What the task requires: Work through the lines of the material below, note those with the word "IndexError", and give their number, nothing else.

Supplied records:
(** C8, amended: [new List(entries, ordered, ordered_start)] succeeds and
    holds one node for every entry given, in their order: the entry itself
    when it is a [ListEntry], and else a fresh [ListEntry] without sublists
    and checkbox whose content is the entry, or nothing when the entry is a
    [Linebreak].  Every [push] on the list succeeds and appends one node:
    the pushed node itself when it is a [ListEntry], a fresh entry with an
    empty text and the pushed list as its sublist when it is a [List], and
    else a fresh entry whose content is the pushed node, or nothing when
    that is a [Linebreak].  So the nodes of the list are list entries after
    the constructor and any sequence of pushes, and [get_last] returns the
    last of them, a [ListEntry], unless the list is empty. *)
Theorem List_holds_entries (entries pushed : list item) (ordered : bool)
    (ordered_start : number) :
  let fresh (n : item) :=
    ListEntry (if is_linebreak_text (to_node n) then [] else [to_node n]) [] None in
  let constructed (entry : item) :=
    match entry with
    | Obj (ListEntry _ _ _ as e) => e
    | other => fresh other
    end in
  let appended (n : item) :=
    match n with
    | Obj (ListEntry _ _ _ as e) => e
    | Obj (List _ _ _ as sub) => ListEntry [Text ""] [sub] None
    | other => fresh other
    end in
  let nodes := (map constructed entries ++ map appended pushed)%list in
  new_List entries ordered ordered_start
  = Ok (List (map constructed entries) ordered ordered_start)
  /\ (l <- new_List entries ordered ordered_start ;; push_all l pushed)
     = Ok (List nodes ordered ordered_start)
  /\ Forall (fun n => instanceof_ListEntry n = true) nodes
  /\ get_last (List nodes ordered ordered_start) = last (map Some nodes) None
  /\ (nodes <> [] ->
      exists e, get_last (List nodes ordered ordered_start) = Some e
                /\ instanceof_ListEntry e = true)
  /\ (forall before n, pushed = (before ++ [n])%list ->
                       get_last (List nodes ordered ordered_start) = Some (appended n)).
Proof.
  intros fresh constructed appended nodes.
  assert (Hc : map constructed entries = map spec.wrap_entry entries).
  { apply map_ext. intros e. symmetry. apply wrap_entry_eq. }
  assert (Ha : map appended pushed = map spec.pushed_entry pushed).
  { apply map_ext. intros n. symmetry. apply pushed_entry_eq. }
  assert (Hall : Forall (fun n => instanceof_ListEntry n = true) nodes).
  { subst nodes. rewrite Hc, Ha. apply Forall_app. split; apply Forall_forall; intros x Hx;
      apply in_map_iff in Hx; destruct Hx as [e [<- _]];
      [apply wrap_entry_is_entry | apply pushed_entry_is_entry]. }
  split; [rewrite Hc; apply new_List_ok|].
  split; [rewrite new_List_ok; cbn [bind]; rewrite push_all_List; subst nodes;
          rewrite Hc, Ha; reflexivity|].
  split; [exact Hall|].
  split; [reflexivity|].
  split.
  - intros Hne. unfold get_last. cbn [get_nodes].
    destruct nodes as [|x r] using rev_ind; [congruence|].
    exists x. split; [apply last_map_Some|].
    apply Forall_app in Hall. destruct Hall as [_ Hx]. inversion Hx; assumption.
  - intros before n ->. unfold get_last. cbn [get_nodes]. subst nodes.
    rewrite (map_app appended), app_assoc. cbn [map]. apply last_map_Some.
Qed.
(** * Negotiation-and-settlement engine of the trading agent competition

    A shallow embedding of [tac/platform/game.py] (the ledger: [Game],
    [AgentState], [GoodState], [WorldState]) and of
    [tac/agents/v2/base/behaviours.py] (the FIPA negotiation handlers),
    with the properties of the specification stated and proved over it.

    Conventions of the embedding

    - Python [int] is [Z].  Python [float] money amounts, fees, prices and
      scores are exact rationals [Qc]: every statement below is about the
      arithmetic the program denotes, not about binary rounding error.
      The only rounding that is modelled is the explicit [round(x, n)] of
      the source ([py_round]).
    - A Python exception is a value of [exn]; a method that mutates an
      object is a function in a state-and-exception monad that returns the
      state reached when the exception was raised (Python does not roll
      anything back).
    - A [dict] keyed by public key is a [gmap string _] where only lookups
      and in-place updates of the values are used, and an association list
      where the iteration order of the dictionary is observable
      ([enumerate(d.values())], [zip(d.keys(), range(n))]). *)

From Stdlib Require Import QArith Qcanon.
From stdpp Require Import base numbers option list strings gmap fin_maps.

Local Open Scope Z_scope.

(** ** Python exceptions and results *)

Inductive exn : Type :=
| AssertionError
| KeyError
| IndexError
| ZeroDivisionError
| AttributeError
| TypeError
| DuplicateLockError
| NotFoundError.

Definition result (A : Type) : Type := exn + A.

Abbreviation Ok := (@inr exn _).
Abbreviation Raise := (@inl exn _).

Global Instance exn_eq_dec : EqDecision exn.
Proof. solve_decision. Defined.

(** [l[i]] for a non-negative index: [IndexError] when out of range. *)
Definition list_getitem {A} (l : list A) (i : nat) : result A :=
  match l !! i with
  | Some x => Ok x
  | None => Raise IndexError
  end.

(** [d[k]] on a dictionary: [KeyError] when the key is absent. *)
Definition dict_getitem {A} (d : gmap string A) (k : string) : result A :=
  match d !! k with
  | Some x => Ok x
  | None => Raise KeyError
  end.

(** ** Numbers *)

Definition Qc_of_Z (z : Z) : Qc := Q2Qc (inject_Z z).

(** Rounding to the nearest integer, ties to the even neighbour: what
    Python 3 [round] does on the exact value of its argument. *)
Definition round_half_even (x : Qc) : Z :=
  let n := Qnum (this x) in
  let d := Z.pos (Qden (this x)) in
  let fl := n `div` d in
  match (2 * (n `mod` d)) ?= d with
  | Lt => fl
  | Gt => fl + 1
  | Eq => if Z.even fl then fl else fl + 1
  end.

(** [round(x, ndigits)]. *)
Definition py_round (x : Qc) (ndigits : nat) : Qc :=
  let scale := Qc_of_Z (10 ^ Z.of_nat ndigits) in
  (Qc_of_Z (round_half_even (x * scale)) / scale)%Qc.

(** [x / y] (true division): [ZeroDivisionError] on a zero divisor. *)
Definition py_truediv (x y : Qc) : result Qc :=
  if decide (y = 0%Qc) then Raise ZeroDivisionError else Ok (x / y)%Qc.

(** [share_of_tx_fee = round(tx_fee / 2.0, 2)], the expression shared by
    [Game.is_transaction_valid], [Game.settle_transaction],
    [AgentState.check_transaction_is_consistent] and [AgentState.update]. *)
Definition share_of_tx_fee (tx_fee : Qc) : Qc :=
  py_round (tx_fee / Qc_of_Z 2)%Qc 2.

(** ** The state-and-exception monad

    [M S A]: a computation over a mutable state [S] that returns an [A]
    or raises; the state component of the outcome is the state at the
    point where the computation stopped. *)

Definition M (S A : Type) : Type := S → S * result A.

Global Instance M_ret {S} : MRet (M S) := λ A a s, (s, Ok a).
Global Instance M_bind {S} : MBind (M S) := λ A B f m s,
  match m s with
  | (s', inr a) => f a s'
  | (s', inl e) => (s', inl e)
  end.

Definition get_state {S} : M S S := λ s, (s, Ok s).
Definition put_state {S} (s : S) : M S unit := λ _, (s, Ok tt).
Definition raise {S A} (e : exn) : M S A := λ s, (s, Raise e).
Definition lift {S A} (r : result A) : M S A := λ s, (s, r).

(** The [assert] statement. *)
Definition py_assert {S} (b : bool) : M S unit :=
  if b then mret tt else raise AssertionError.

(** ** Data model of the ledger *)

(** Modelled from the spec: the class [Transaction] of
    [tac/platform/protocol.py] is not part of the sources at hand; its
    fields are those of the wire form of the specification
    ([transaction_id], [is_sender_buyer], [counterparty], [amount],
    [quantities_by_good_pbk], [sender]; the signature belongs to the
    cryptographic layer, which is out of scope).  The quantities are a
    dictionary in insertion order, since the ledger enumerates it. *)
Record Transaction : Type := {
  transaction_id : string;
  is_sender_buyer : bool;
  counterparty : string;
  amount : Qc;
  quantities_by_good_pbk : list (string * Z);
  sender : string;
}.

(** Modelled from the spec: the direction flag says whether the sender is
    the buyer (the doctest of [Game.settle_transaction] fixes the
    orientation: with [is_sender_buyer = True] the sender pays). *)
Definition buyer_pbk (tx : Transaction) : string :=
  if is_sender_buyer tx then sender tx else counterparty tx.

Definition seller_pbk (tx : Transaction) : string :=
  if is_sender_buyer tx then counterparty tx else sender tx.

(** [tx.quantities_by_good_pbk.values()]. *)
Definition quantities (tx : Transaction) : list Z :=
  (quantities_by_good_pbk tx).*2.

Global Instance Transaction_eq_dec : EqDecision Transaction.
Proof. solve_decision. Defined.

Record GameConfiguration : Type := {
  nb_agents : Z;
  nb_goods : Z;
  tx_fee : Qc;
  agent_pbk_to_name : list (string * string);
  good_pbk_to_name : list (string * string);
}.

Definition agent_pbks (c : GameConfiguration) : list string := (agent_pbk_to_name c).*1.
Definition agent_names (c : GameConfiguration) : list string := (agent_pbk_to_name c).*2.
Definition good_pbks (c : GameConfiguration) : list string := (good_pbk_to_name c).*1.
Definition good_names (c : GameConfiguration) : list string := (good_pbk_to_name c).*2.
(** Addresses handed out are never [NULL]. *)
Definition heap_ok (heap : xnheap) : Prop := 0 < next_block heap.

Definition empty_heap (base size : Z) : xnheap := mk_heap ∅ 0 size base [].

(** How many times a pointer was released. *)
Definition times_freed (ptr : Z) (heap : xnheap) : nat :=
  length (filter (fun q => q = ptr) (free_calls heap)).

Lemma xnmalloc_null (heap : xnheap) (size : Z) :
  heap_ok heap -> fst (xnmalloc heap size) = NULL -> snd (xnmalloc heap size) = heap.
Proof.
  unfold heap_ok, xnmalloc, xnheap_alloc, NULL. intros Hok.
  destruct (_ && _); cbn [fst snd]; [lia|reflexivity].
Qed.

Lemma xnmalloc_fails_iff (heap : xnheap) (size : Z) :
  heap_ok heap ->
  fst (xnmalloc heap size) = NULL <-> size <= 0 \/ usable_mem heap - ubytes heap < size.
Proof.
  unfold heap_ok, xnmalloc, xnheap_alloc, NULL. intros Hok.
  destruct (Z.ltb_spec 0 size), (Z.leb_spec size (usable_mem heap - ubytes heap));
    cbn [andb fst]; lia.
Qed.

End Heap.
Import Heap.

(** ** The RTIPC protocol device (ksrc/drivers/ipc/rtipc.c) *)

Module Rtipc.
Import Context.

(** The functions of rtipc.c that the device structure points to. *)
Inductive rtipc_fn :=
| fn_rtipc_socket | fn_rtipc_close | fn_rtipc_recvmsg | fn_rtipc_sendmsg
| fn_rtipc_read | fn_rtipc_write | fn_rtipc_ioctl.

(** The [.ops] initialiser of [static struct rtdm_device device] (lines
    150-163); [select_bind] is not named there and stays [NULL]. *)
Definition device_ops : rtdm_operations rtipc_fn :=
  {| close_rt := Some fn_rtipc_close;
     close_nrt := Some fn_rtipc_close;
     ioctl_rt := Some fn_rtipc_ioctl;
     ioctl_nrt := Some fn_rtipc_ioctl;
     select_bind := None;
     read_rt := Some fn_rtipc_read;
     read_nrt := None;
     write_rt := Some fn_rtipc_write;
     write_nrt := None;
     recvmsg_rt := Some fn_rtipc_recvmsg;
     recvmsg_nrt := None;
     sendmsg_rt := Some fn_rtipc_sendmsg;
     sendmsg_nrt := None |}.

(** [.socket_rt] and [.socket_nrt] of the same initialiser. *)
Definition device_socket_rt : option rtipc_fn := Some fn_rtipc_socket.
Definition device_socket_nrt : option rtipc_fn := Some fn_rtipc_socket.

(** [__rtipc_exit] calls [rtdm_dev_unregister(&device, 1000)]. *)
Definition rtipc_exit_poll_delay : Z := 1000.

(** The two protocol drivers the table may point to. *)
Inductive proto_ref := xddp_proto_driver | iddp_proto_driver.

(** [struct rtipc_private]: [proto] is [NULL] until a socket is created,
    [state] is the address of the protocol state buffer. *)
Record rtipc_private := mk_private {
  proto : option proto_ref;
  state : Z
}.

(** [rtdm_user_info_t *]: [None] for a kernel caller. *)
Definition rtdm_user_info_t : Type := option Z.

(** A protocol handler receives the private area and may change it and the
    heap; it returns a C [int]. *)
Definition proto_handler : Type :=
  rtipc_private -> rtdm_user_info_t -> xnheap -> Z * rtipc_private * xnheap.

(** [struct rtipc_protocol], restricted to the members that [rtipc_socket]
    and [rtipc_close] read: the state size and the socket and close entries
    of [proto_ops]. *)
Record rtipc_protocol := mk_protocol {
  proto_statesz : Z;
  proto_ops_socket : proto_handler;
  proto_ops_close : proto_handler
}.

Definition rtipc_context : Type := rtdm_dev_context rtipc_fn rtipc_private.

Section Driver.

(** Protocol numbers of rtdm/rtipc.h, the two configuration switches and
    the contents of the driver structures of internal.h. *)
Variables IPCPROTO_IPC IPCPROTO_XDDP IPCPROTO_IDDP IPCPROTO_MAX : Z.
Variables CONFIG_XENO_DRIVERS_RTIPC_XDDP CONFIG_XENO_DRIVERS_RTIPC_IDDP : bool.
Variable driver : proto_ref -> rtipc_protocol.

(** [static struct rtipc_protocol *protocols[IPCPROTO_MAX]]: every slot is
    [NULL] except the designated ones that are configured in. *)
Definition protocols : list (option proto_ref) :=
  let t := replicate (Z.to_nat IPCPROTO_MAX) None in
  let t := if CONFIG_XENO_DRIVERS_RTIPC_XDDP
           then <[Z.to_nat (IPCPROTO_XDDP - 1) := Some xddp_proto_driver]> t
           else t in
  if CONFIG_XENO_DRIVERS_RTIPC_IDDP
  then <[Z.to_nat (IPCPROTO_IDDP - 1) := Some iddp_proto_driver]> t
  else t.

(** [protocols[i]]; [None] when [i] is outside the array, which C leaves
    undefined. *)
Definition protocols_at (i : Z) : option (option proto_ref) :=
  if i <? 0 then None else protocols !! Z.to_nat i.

Exercise response: 3